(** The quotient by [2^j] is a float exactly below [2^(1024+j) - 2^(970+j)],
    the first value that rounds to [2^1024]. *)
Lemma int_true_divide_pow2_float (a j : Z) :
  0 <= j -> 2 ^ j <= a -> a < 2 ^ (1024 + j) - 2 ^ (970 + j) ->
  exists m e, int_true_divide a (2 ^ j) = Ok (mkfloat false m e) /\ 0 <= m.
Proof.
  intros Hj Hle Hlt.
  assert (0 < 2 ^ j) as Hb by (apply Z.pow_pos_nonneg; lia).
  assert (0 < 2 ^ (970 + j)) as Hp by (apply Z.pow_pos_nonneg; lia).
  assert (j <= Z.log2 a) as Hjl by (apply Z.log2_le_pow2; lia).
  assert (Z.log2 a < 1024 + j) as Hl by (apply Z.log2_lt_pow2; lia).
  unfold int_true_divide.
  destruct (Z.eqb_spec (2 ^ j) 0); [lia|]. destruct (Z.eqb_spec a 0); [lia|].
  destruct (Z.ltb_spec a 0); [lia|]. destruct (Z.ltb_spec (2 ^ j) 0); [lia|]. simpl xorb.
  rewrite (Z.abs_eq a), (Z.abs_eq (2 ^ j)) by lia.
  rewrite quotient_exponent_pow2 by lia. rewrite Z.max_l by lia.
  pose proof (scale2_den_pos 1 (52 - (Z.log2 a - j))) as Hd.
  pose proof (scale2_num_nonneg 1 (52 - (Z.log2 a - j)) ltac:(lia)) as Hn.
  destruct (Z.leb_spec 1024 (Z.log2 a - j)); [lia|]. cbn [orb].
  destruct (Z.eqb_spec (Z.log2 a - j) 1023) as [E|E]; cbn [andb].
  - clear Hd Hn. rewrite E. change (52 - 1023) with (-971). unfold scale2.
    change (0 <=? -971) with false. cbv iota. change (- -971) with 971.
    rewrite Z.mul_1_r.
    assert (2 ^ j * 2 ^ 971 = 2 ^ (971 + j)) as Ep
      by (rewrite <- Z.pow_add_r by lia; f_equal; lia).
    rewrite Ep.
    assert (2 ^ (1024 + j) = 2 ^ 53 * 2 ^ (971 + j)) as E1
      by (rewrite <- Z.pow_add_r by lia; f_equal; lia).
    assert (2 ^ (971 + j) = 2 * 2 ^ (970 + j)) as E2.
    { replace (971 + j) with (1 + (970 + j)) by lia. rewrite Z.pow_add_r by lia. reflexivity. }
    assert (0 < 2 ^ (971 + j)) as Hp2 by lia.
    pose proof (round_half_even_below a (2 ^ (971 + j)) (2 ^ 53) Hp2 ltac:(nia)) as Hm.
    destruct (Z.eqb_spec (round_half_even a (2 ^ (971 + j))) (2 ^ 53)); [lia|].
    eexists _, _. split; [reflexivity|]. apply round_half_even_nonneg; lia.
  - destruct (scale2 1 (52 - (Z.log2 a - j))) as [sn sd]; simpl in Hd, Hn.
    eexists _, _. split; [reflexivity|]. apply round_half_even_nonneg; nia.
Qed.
- - - - - - -
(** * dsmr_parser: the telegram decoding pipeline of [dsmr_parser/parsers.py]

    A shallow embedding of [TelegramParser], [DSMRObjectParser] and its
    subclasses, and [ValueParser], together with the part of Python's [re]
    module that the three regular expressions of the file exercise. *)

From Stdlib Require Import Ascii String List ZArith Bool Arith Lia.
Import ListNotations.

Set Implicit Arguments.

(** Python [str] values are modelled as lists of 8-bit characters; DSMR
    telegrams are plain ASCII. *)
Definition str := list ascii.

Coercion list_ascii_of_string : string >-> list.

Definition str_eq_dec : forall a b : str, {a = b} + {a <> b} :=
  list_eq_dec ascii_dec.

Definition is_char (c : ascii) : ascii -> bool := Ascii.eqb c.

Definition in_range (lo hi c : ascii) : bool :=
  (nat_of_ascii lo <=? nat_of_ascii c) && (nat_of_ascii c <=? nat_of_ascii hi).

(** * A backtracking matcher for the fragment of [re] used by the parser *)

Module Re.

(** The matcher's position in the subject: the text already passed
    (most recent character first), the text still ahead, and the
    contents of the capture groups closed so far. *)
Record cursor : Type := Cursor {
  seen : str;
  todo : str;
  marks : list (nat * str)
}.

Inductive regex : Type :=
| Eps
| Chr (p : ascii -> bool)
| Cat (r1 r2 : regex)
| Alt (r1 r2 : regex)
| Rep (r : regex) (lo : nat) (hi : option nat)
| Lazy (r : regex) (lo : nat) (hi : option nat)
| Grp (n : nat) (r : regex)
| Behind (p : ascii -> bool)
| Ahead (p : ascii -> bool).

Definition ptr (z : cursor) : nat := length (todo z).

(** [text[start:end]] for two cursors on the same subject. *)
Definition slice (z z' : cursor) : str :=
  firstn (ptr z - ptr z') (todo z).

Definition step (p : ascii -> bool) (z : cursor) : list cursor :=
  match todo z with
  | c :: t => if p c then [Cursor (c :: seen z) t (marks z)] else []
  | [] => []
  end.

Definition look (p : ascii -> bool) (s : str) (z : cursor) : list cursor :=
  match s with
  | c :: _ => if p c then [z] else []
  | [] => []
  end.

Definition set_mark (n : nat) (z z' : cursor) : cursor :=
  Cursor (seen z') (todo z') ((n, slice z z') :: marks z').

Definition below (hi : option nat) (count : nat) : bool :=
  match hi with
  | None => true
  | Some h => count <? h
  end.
- - - - - - -
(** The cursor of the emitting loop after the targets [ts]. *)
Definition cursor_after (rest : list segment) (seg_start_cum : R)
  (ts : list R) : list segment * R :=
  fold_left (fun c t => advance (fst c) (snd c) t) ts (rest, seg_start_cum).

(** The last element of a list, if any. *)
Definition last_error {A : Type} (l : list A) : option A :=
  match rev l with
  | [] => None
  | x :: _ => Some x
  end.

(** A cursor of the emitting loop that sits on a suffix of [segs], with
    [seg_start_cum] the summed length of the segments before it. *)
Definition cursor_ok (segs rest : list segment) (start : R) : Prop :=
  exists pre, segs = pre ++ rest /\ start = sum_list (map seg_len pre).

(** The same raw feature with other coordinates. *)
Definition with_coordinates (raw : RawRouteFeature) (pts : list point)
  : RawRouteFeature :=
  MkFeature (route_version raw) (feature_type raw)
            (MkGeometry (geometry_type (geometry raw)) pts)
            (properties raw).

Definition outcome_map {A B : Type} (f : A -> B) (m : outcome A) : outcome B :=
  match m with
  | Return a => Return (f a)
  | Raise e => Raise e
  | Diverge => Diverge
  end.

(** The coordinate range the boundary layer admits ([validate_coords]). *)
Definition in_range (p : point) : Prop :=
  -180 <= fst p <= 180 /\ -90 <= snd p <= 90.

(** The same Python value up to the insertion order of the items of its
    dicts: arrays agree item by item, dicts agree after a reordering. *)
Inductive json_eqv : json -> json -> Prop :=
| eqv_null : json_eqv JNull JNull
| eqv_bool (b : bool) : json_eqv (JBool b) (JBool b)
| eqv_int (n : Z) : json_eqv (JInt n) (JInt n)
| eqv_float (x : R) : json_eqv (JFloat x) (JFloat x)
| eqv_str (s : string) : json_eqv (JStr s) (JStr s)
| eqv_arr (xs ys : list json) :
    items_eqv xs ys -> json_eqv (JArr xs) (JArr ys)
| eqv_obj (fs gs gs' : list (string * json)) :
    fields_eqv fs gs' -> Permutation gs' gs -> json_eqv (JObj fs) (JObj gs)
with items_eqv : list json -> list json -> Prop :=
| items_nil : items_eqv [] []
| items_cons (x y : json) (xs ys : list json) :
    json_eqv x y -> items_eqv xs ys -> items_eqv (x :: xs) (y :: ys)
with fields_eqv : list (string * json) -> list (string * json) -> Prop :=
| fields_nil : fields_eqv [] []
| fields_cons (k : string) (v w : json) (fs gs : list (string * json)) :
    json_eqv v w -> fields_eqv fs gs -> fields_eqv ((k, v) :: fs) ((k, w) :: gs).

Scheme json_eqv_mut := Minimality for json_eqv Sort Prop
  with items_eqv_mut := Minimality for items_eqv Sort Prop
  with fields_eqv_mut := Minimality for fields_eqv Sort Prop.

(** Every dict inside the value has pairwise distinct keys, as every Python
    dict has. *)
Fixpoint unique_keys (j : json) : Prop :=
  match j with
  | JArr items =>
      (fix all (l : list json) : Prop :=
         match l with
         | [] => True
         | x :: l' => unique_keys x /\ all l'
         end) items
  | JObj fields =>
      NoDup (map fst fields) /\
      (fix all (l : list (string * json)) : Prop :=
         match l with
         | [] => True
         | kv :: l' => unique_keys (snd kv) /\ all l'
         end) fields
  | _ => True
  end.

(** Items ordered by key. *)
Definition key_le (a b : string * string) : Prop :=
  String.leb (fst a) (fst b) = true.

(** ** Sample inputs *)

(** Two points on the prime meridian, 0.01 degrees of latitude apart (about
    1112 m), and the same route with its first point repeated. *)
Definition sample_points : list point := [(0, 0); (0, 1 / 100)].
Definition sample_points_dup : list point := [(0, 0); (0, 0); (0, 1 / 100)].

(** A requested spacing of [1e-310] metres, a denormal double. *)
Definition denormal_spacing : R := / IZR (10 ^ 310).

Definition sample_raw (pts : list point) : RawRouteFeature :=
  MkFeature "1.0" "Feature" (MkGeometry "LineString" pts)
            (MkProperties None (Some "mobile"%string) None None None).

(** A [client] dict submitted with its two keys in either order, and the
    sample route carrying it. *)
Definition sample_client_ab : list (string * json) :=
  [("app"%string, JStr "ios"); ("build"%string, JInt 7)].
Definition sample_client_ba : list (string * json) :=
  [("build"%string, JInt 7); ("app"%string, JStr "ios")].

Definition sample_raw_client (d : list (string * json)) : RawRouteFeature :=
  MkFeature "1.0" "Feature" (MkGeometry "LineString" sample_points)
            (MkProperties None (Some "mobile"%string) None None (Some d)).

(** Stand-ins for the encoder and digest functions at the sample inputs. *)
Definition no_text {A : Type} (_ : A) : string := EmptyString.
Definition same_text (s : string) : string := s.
- - - - - - -
**Exercise:**
Starting at the line that has "(** The cursor" in the records above, restate word for word every line until the one that has "MkFeature (route_version raw)", and include that one as well.

**Solution:**
(** The cursor of the emitting loop after the targets [ts]. *)
Definition cursor_after (rest : list segment) (seg_start_cum : R)
  (ts : list R) : list segment * R :=
  fold_left (fun c t => advance (fst c) (snd c) t) ts (rest, seg_start_cum).

(** The last element of a list, if any. *)
Definition last_error {A : Type} (l : list A) : option A :=
  match rev l with
  | [] => None
  | x :: _ => Some x
  end.

(** A cursor of the emitting loop that sits on a suffix of [segs], with
    [seg_start_cum] the summed length of the segments before it. *)
Definition cursor_ok (segs rest : list segment) (start : R) : Prop :=
  exists pre, segs = pre ++ rest /\ start = sum_list (map seg_len pre).

(** The same raw feature with other coordinates. *)
Definition with_coordinates (raw : RawRouteFeature) (pts : list point)
  : RawRouteFeature :=
  MkFeature (route_version raw) (feature_type raw)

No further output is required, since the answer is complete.